(* ===== verification/ChatClient.v ===== *)
(** * ChatClient: a window's copy of a conversation
    (crates/sheprd-gpui/src/chat/session.rs, chat.rs and chat/list.rs, and
    crates/sheprd-acp/src/attach/downgrade.rs)

    What a window knows of a chat: the transcript as of its cursor, the commands
    not acknowledged yet, and the revision each entry last changed at, by which the
    rows of the list are drawn again; and what a client of an earlier revision of
    the protocol is sent instead of changes it cannot read. *)

From Stdlib Require Import NArith Lia.
From stdpp Require Import base option strings list gmap sets sorting.
From S2P Require Import Prelude Transcript Display Project ChatSession ChatEmit ChatRun.

Local Open Scope N_scope.

Module ChatClient.
Import Transcript ChatSession ChatEmit ChatRun.

#[export] Instance Author_eq_dec : EqDecision Author.
Proof. solve_decision. Defined.
#[export] Instance ImageType_eq_dec : EqDecision ImageType.
Proof. solve_decision. Defined.
#[export] Instance Image_eq_dec : EqDecision Image.
Proof. solve_decision. Defined.
#[export] Instance NoticeLevel_eq_dec : EqDecision NoticeLevel.
Proof. solve_decision. Defined.
#[export] Instance QuestionAnswer_eq_dec : EqDecision QuestionAnswer.
Proof. solve_decision. Defined.
#[export] Instance ToolKind_eq_dec : EqDecision ToolKind.
Proof. solve_decision. Defined.
#[export] Instance ToolStatus_eq_dec : EqDecision ToolStatus.
Proof. solve_decision. Defined.
#[export] Instance ToolContent_eq_dec : EqDecision ToolContent.
Proof. solve_decision. Defined.
#[export] Instance Tool_eq_dec : EqDecision Tool.
Proof. solve_decision. Defined.
#[export] Instance TurnEnd_eq_dec : EqDecision TurnEnd.
Proof. solve_decision. Defined.
#[export] Instance Tokens_eq_dec : EqDecision Tokens.
Proof. solve_decision. Defined.
#[export] Instance TurnSummary_eq_dec : EqDecision TurnSummary.
Proof. solve_decision. Defined.
#[export] Instance EntryKind_eq_dec : EqDecision EntryKind.
Proof. solve_decision. Defined.
#[export] Instance Entry_eq_dec : EqDecision Entry.
Proof. solve_decision. Defined.
#[export] Instance Rejection_eq_dec : EqDecision Rejection.
Proof. solve_decision. Defined.

(** ** The window's session *)

Definition SENDS : N := 2.
Definition MAX_PENDING : nat := 32.

Record PendingCommand := MkPendingCommand { pc_command : Command; pc_id : N; sends : N }.

Record Client := MkClient {
  c_agent : str;
  c_cursor : option Cursor;
  c_pending : list PendingCommand;
  c_rejection : option Rejection;
  c_revisions : gmap N N;
  c_revision : N;
  c_snapshots : N;
  tail_changed : bool;
  c_transcript : Transcript;
  welcomed : bool
}.

(** The errors of [chat.rs] that a session meets. *)
Inductive ChatError :=
| E_Apply (e : Error)
| E_Busy
| E_Bye (reason : ByeReason)
| E_Handshake
| E_ReadOnly
| E_Stream (after : option Cursor) (got : Cursor)
| E_Version (version : N).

§ **EXERCISE REQUIREMENTS**: Every line from the one containing "#[export] Instance TurnSummary_eq_dec" through the end of the material above should be retyped exactly; please include nothing else.

§ **YOUR SOLUTION**:
#[export] Instance TurnSummary_eq_dec : EqDecision TurnSummary.
Proof. solve_decision. Defined.
#[export] Instance EntryKind_eq_dec : EqDecision EntryKind.
Proof. solve_decision. Defined.
#[export] Instance Entry_eq_dec : EqDecision Entry.
Proof. solve_decision. Defined.
#[export] Instance Rejection_eq_dec : EqDecision Rejection.
Proof. solve_decision. Defined.

(** ** The window's session *)

Definition SENDS : N := 2.
Definition MAX_PENDING : nat := 32.

Record PendingCommand := MkPendingCommand { pc_command : Command; pc_id : N; sends : N }.

Record Client := MkClient {
  c_agent : str;
  c_cursor : option Cursor;
  c_pending : list PendingCommand;
  c_rejection : option Rejection;
  c_revisions : gmap N N;
  c_revision : N;
  c_snapshots : N;
  tail_changed : bool;
  c_transcript : Transcript;
  welcomed : bool
}.

(** The errors of [chat.rs] that a session meets. *)
Inductive ChatError :=
| E_Apply (e : Error)
| E_Busy
| E_Bye (reason : ByeReason)
| E_Handshake
| E_ReadOnly
| E_Stream (after : option Cursor) (got : Cursor)
| E_Version (version : N).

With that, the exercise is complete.